Mussels used to be made primarily by Armenians and Greeks; until the 1950s the street vendors were Armenians or Greeks. To understand the "Kurdization" of mussels, you have to know the history of Turkey after 1970-1980. You have to know why the Kurds were forced to leave their homeland by the hundreds of thousands and to come to Istanbul, Adana, Van, or Batman.

There is an important connection between all these political processes and the cuisine. The term "Turkish cuisine" is a new development. This term has been increasingly used in the media only since the 1980s.

What is the connection between nationalism and cuisine?

Yenal: Food itself has no particular significance. A bean is a bean everywhere, and rice remains rice no matter where you are. But how is a deeper importance ascribed to food, and how are people sensitized to their different affiliation? Precisely this is the crucial point that links cuisine and nationalism.

In the case of cuisine we can easily observe how deeply nationalism is anchored in today's modern world and how much this concept constricts our social lives.

Let's take a look at an Armenian cookbook from 1915. Here we would find dishes that can be called Turkish as well as many that we would identify as Armenian. At the same time this cookbook not once mentions Armenian or Turkish cuisine. Instead the author writes "This dish derives from the region around the city of Merzifon."

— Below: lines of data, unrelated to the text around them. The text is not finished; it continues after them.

(* ===== verification/Fat.v ===== *)
(** * Fat

    The FAT16/FAT32 reader of sd_driver.c: boot sector, directories, cluster
    chains, and sd_read_file. *)

From S2P Require Import Prelude CString HwDriver SpiSd.

(** What the reader needs of the card: [read_sector s buf d] is the result, the
    buffer and the device after [sd_read_sector(s, buf)]. *)
Class Sectors (D : Type) := read_sector : Z -> list Z -> D -> Z * list Z * D.

(** The driver: the card type, which is global, goes with the device. *)
#[export] Instance spi_sectors {D} `{Bus D} : Sectors (Z * D) := fun s buf d =>
  let '(r, buf, d') := sd_read_sector d.1 s buf d.2 in (r, buf, (d.1, d')).

(** ** Little-endian fields *)

Definition ru16 (p : list Z) : option Z :=
  let? b0 := (p !! 0%nat : option Z) in
  let? b1 := (p !! 1%nat : option Z) in
  Some (u16 (Z.lor b0 (Z.shiftl b1 8))).

Definition ru32 (p : list Z) : option Z :=
  let? b0 := (p !! 0%nat : option Z) in
  let? b1 := (p !! 1%nat : option Z) in
  let? b2 := (p !! 2%nat : option Z) in
  let? b3 := (p !! 3%nat : option Z) in
  Some (u32 (Z.lor (Z.lor (Z.lor b0 (Z.shiftl b1 8)) (Z.shiftl b2 16)) (Z.shiftl b3 24))).

(** ** Boot sector *)

Record FatBPB := mkBPB {
  bytes_per_sector : Z;
  sectors_per_cluster : Z;
  reserved_sectors : Z;
  num_fats : Z;
  root_entry_count : Z;
  sectors_per_fat : Z;
  root_cluster : Z;
  is_fat32 : bool;
  fat_start : Z;
  root_dir_sector : Z;
  root_dir_sectors : Z;
  data_start : Z;
}.

(** The two bytes at the end of a boot sector. *)
Definition boot_signature (sec : list Z) : option bool :=
  let? b510 := (sec !! 510%nat : option Z) in
  let? b511 := (sec !! 511%nat : option Z) in
  Some ((b510 =? 0x55) && (b511 =? 0xAA)).

Definition fat_find_vbr (g_sec_buf : list Z) : option Z :=
  let? b0 := (g_sec_buf !! 0%nat : option Z) in
  if (b0 =? 0xEB) || (b0 =? 0xE9) then Some 0 else
  let? mbr := boot_signature g_sec_buf in
  if mbr then ru32 (drop (446 + 8) g_sec_buf) else Some 0.

(** [Some None] is the result 0. *)
Definition fat_parse_bpb (s : list Z) (vbr_sector : Z) : option (option FatBPB) :=
  let? sig := boot_signature s in
  if negb sig then Some None else
  let? bps := ru16 (drop 11 s) in
  let? spc := (s !! 13%nat : option Z) in
  let? reserved := ru16 (drop 14 s) in
  let? nfats := (s !! 16%nat : option Z) in
  let? rec := ru16 (drop 17 s) in
  let? fat16_size := ru16 (drop 22 s) in
  let? fat32_size := ru32 (drop 36 s) in
  let? rootc := ru32 (drop 44 s) in
  if negb (bps =? Z.of_nat SD_SECTOR_SIZE) then Some None else
  if spc =? 0 then Some None else
  if nfats =? 0 then Some None else
  let spf := if negb (fat16_size =? 0) then fat16_size else fat32_size in
  let start := u32 (vbr_sector + reserved) in
  let root_secs := u32 (u32 (rec * 32) + Z.of_nat SD_SECTOR_SIZE - 1) / Z.of_nat SD_SECTOR_SIZE in
  let root_sec := u32 (start + u32 (nfats * spf)) in
  Some (Some (mkBPB bps spc reserved nfats rec spf rootc (rec =? 0) start root_sec root_secs
                (u32 (root_sec + root_secs)))).

(** ** Clusters *)

Definition fat_clus2sec (b : FatBPB) (clus : Z) : Z :=
  u32 (data_start b + u32 (u32 (clus - 2) * sectors_per_cluster b)).

Definition fat_is_eoc (b : FatBPB) (clus : Z) : bool :=
  if is_fat32 b then 0x0FFFFFF8 <=? clus else 0xFFF8 <=? clus.

Definition fat_clus_valid (b : FatBPB) (c : Z) : bool := (2 <=? c) && negb (fat_is_eoc b c).

Section Next.
  Context {D : Type} `{Sectors D}.

(** Both return the next cluster, [g_sec_buf] and the device. *)
Definition fat16_next (b : FatBPB) (clus : Z) (g_sec_buf : list Z) (d : D)
  : option (Z * list Z * D) :=
  let off := u32 (clus * 2) in
  let sec := u32 (fat_start b + off / Z.of_nat SD_SECTOR_SIZE) in
  let idx := off mod Z.of_nat SD_SECTOR_SIZE in
  let '(r, g_sec_buf, d) := read_sector sec g_sec_buf d in
  if r =? 0 then Some (0xFFFF, g_sec_buf, d) else
  let? next := ru16 (drop (Z.to_nat idx) g_sec_buf) in
  Some (next, g_sec_buf, d).

Definition fat32_next (b : FatBPB) (clus : Z) (g_sec_buf : list Z) (d : D)
  : option (Z * list Z * D) :=
  let off := u32 (clus * 4) in
  let sec := u32 (fat_start b + off / Z.of_nat SD_SECTOR_SIZE) in
  let idx := off mod Z.of_nat SD_SECTOR_SIZE in
  let '(r, g_sec_buf, d) := read_sector sec g_sec_buf d in
  if r =? 0 then Some (0x0FFFFFF8, g_sec_buf, d) else
  let? next := ru32 (drop (Z.to_nat idx) g_sec_buf) in
  Some (Z.land next 0x0FFFFFFF, g_sec_buf, d).

Definition fat_next_cluster (b : FatBPB) (clus : Z) (g_sec_buf : list Z) (d : D)
  : option (Z * list Z * D) :=
  if is_fat32 b then fat32_next b clus g_sec_buf d else fat16_next b clus g_sec_buf d.

End Next.

(** ** Short names *)

(** The text before the last dot, and the text after it when there is one. *)
Fixpoint split_dot (t : list Z) : list Z * option (list Z) :=
  match t with
  | [] => ([], None)
  | c :: t =>
      match split_dot t with
      | (base, Some ext) => (c :: base, Some ext)
      | (base, None) => if c =? ch "." then ([], Some t) else (c :: base, None)
      end
  end.

(** The first [n] bytes in upper case, padded with blanks. *)
Definition field83 (n : nat) (t : list Z) : list Z :=
  (toupper <$> take n t) ++ replicate (n - length t) 32.

(** The eleven bytes of [out]. *)
Definition to83 (name : list Z) : option (list Z) :=
  let? t := cstr name in
  let '(base, ext) := split_dot t in
  Some (field83 8 base ++ field83 3 (default [] ext)).

Definition to83_alias_guess (name : list Z) : option (list Z) :=
  let? t := cstr name in
  let '(base, ext) := split_dot t in
  Some (field83 6 base ++ lit "~1" ++ field83 3 (default [] ext)).

(** ** Directories *)

(** What an entry of 32 bytes means to the search. *)
Inductive Entry := EntryEnd | EntrySkip | EntryFound (cluster size : Z).

Definition fat_entry (de : list Z) (name83 : list Z) (alt_name83 : option (list Z)) (want_dir : bool)
  : option Entry :=
  let? b0 := (de !! 0%nat : option Z) in
  if b0 =? 0x00 then Some EntryEnd else
  if b0 =? 0xE5 then Some EntrySkip else
  let? attr := (de !! 11%nat : option Z) in
  if attr =? 0x0F then Some EntrySkip else
  if negb (Z.land attr 0x08 =? 0) then Some EntrySkip else
  if b0 =? ch "." then Some EntrySkip else
  if want_dir && (Z.land attr 0x10 =? 0) then Some EntrySkip else
  if negb want_dir && negb (Z.land attr 0x10 =? 0) then Some EntrySkip else
  let? m := memcmp de name83 11 in
  let? hit := (if m =? 0 then Some true else
               match alt_name83 with
               | None => Some false
               | Some alt => let? m := memcmp de alt 11 in Some (m =? 0)
               end) in
  if hit then
    let? size := ru32 (drop 28 de) in
    let? cluster := ru16 (drop 26 de) in
    Some (EntryFound cluster size)
  else Some EntrySkip.

(** The entries [entry], [entry + 1], ... of a sector, [n] of them. *)
Fixpoint scan_entries (n entry : nat) (g_dir_buf name83 : list Z) (alt_name83 : option (list Z))
    (want_dir : bool) : option Entry :=
  match n with
  | O => Some EntrySkip
  | S n =>
      let? e := fat_entry (drop (entry * 32) g_dir_buf) name83 alt_name83 want_dir in
      match e with
      | EntrySkip => scan_entries n (S entry) g_dir_buf name83 alt_name83 want_dir
      | e => Some e
      end
  end.

(** Why the loop over the sectors of a cluster stopped. *)
Inductive Scan := ScanMore | ScanReturn (cluster size : Z).

Section Dir.
  Context {D : Type} `{Sectors D}.
  Variables (b : FatBPB) (start_sector max_sectors : Z) (name83 : list Z)
    (alt_name83 : option (list Z)) (want_dir use_chain : bool).

(** [n] sectors from [s_in_clus] on: the outcome, [sec_done], [g_dir_buf] and the
    device. *)
Fixpoint scan_sectors (n : nat) (s_in_clus cluster sec_done : Z) (g_dir_buf : list Z) (d : D)
  : option (Scan * Z * list Z * D) :=
  match n with
  | O => Some (ScanMore, sec_done, g_dir_buf, d)
  | S n =>
      let sec := if use_chain then u32 (fat_clus2sec b cluster + s_in_clus)
                 else u32 (start_sector + sec_done) in
      let '(r, g_dir_buf, d) := read_sector sec g_dir_buf d in
      if r =? 0 then Some (ScanReturn 0 0, sec_done, g_dir_buf, d) else
      let? e := scan_entries 16 0 g_dir_buf name83 alt_name83 want_dir in
      match e with
      | EntryEnd => Some (ScanReturn 0 0, sec_done, g_dir_buf, d)
      | EntryFound c size => Some (ScanReturn c size, sec_done, g_dir_buf, d)
      | EntrySkip =>
          let sec_done := u32 (sec_done + 1) in
          if negb use_chain && (max_sectors <=? sec_done)
          then Some (ScanReturn 0 0, sec_done, g_dir_buf, d)
          else scan_sectors n (s_in_clus + 1) cluster sec_done g_dir_buf d
      end
  end.

(** The buffers and the device, with the cluster and [sec_done]. *)
Record ScanState := mkScanState {
  ss_cluster : Z;
  ss_done : Z;
  ss_sec : list Z;
  ss_dir : list Z;
  ss_dev : D;
}.

(** One turn of [for (;;)]; the result is the cluster and [*file_size]. *)
Definition scan_step (s : ScanState) : ScanState + option (Z * Z * list Z * list Z * D) :=
  let clus_secs := if use_chain then sectors_per_cluster b else max_sectors in
  match scan_sectors (Z.to_nat clus_secs) 0 (ss_cluster s) (ss_done s) (ss_dir s) (ss_dev s) with
  | None => inr UB
  | Some (ScanReturn c size, _, dir, d) => inr (Some (c, size, ss_sec s, dir, d))
  | Some (ScanMore, done, dir, d) =>
      if negb use_chain then inr (Some (0, 0, ss_sec s, dir, d)) else
      match fat_next_cluster b (ss_cluster s) (ss_sec s) d with
      | None => inr UB
      | Some (cluster, sec, d) =>
          if fat_clus_valid b cluster then inl (mkScanState cluster done sec dir d)
          else inr (Some (0, 0, sec, dir, d))
      end
  end.

End Dir.
Arguments ScanState : clear implicits.

(** More turns than there are clusters: a chain that goes on has a cycle, and the C
    loop does not end. *)
Definition CHAIN_MAX : positive := 2 ^ 28.

Section Files.
  Context {D : Type} `{Sectors D}.

(** The cluster (0 when there is none), the file size, the buffers, the device. *)
Definition fat_scan_dir (b : FatBPB) (start_sector max_sectors start_cluster : Z) (name83 : list Z)
    (alt_name83 : option (list Z)) (want_dir : bool) (sec dir : list Z) (d : D)
  : option (Z * Z * list Z * list Z * D) :=
  match iterP (scan_step b start_sector max_sectors name83 alt_name83 want_dir (2 <=? start_cluster))
          CHAIN_MAX (mkScanState start_cluster 0 sec dir d) with
  | inl _ => None
  | inr r => r
  end.

(** The search in the root directory. *)
Definition scan_root (b : FatBPB) (name83 : list Z) (alt_name83 : option (list Z)) (want_dir : bool)
    (sec dir : list Z) (d : D) : option (Z * Z * list Z * list Z * D) :=
  if is_fat32 b
  then fat_scan_dir b 0 0 (root_cluster b) name83 alt_name83 want_dir sec dir d
  else fat_scan_dir b (root_dir_sector b) (root_dir_sectors b) 0 name83 alt_name83 want_dir sec dir d.

(** ** Data *)

(** The copy of a sector: whether [done] was set, the buffer and [bytes_read]. *)
Fixpoint copy_sector (src : list Z) (file_size : Z) (buf_size : nat) (buf : list Z) (bytes_read : nat)
  : option (bool * list Z * nat) :=
  match src with
  | [] => Some (false, buf, bytes_read)
  | c :: src =>
      if (file_size <=? Z.of_nat bytes_read) || (buf_size <=? bytes_read)%nat
      then Some (true, buf, bytes_read)
      else if (bytes_read <? length buf)%nat
      then copy_sector src file_size buf_size (<[bytes_read := c]> buf) (S bytes_read)
      else UB
  end.

(** [buf], [bytes_read], [done], [g_sec_buf] and the device. *)
Record Copy := mkCopy {
  cy_buf : list Z;
  cy_read : nat;
  cy_done : bool;
  cy_sec : list Z;
  cy_dev : D;
}.

(** The sectors of a cluster; the [bool] tells a failed read. *)
Fixpoint copy_cluster (n : nat) (s cluster : Z) (b : FatBPB) (file_size : Z) (buf_size : nat) (c : Copy)
  : option (bool * Copy) :=
  match n with
  | O => Some (true, c)
  | S n =>
      if cy_done c then Some (true, c) else
      let '(r, sec, d) := read_sector (u32 (fat_clus2sec b cluster + s)) (cy_sec c) (cy_dev c) in
      if r =? 0 then Some (false, mkCopy (cy_buf c) (cy_read c) (cy_done c) sec d) else
      let? (done, buf, k) := copy_sector sec file_size buf_size (cy_buf c) (cy_read c) in
      copy_cluster n (s + 1) cluster b file_size buf_size (mkCopy buf k done sec d)
  end.

(** One turn of the loop over the chain; the result is that of sd_read_file. *)
Definition copy_step (b : FatBPB) (file_size : Z) (buf_size : nat) (st : Z * Copy)
  : Z * Copy + option (Z * Copy) :=
  let '(cluster, c) := st in
  if cy_done c || negb (fat_clus_valid b cluster) then inr (Some (Z.of_nat (cy_read c), c)) else
  match copy_cluster (Z.to_nat (sectors_per_cluster b)) 0 cluster b file_size buf_size c with
  | None => inr UB
  | Some (false, c) => inr (Some (-1, c))
  | Some (true, c) =>
      match fat_next_cluster b cluster (cy_sec c) (cy_dev c) with
      | None => inr UB
      | Some (cluster, sec, d) =>
          inl (cluster, mkCopy (cy_buf c) (cy_read c) (cy_done c) sec d)
      end
  end.

(** ** sd_read_file *)

(** [g_sec_buf], [g_dir_buf] and the device. *)
Record Card := mkCard { cd_sec : list Z; cd_dir : list Z; cd_dev : D }.

(** The boot sector of the partition; [Some None] is the result -1. *)
Definition load_bpb (c : Card) : option (option FatBPB * Card) :=
  let '(r, sec, d) := read_sector 0 (cd_sec c) (cd_dev c) in
  if r =? 0 then Some (None, mkCard sec (cd_dir c) d) else
  let? vbr := fat_find_vbr sec in
  let '(r, sec, d) := (if negb (vbr =? 0) then read_sector vbr sec d else (1, sec, d)) in
  if r =? 0 then Some (None, mkCard sec (cd_dir c) d) else
  let? bpb := fat_parse_bpb sec vbr in
  Some (bpb, mkCard sec (cd_dir c) d).

(** The search in the root directory, then in /tables/: the cluster and the size. *)
Definition find_file (b : FatBPB) (name83 alias83 tables83 : list Z) (c : Card)
  : option (Z * Z * Card) :=
  let? (cl, size, sec, dir, d) := scan_root b name83 (Some alias83) false (cd_sec c) (cd_dir c) (cd_dev c) in
  if negb (cl =? 0) then Some (cl, size, mkCard sec dir d) else
  let? (tables, _, sec, dir, d) := scan_root b tables83 None true sec dir d in
  if tables =? 0 then Some (0, size, mkCard sec dir d) else
  let? (cl, size, sec, dir, d) := fat_scan_dir b 0 0 tables name83 (Some alias83) false sec dir d in
  Some (cl, size, mkCard sec dir d).

(** The data of a file. *)
Definition read_data (b : FatBPB) (cluster file_size : Z) (buf_size : nat) (buf : list Z) (c : Card)
  : option (Z * list Z * Card) :=
  match iterP (copy_step b file_size buf_size) CHAIN_MAX
          (cluster, mkCopy buf 0 false (cd_sec c) (cd_dev c)) with
  | inl _ => None
  | inr r => let? (n, y) := r in Some (n, cy_buf y, mkCard (cy_sec y) (cd_dir c) (cy_dev y))
  end.

Definition sd_read_file (name buf : list Z) (buf_size : Z) (c : Card) : option (Z * list Z * Card) :=
  let? name83 := to83 name in
  let? alias83 := to83_alias_guess name in
  let? tables83 := to83 (lit "tables" ++ [0]) in
  let? (bpb, c) := load_bpb c in
  match bpb with
  | None => Some (-1, buf, c)
  | Some b =>
      let? (cl, size, c) := find_file b name83 alias83 tables83 c in
      if cl =? 0 then Some (-1, buf, c) else
      if size =? 0 then Some (0, buf, c) else
      read_data b cl size (Z.to_nat buf_size) buf c
  end.

End Files.
Arguments Copy : clear implicits.
Arguments Card : clear implicits.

What we understand as nationalism today is quite different from how people understood it eight years ago. This different understanding shows us that these topics are constructs. When something has been constructed by people or society, we know that we will have to work very hard to change it. For this reason it is very important to make the connection between cuisine and nationalism.

Interview: Fatma Sagir

© Qantara.de 2007

Translated from the German by Nancy Joyce

Dr. Zafer Yenal is assistant professor of sociology at the Bogazici University in Istanbul. He is currently a fellow at the "Wissenschaftskolleg Berlin" as part of the project "Europe in the Middle East – The Middle East in Europe". Yenal studied at Middle East Technical University in Ankara and graduated from Binghamton University, earning a Ph.D. in sociology with his dissertation on "The Culture and Political Economy of Food Consumption Practices in Turkey." He has published a monograph on human rights and civil society in Turkey as well as numerous scholarly articles. The topic of his current project is "Culinary Cosmopolitanism: Changing Forms of Conviviality in the Late Nineteenth Century and Early Republican Istanbul."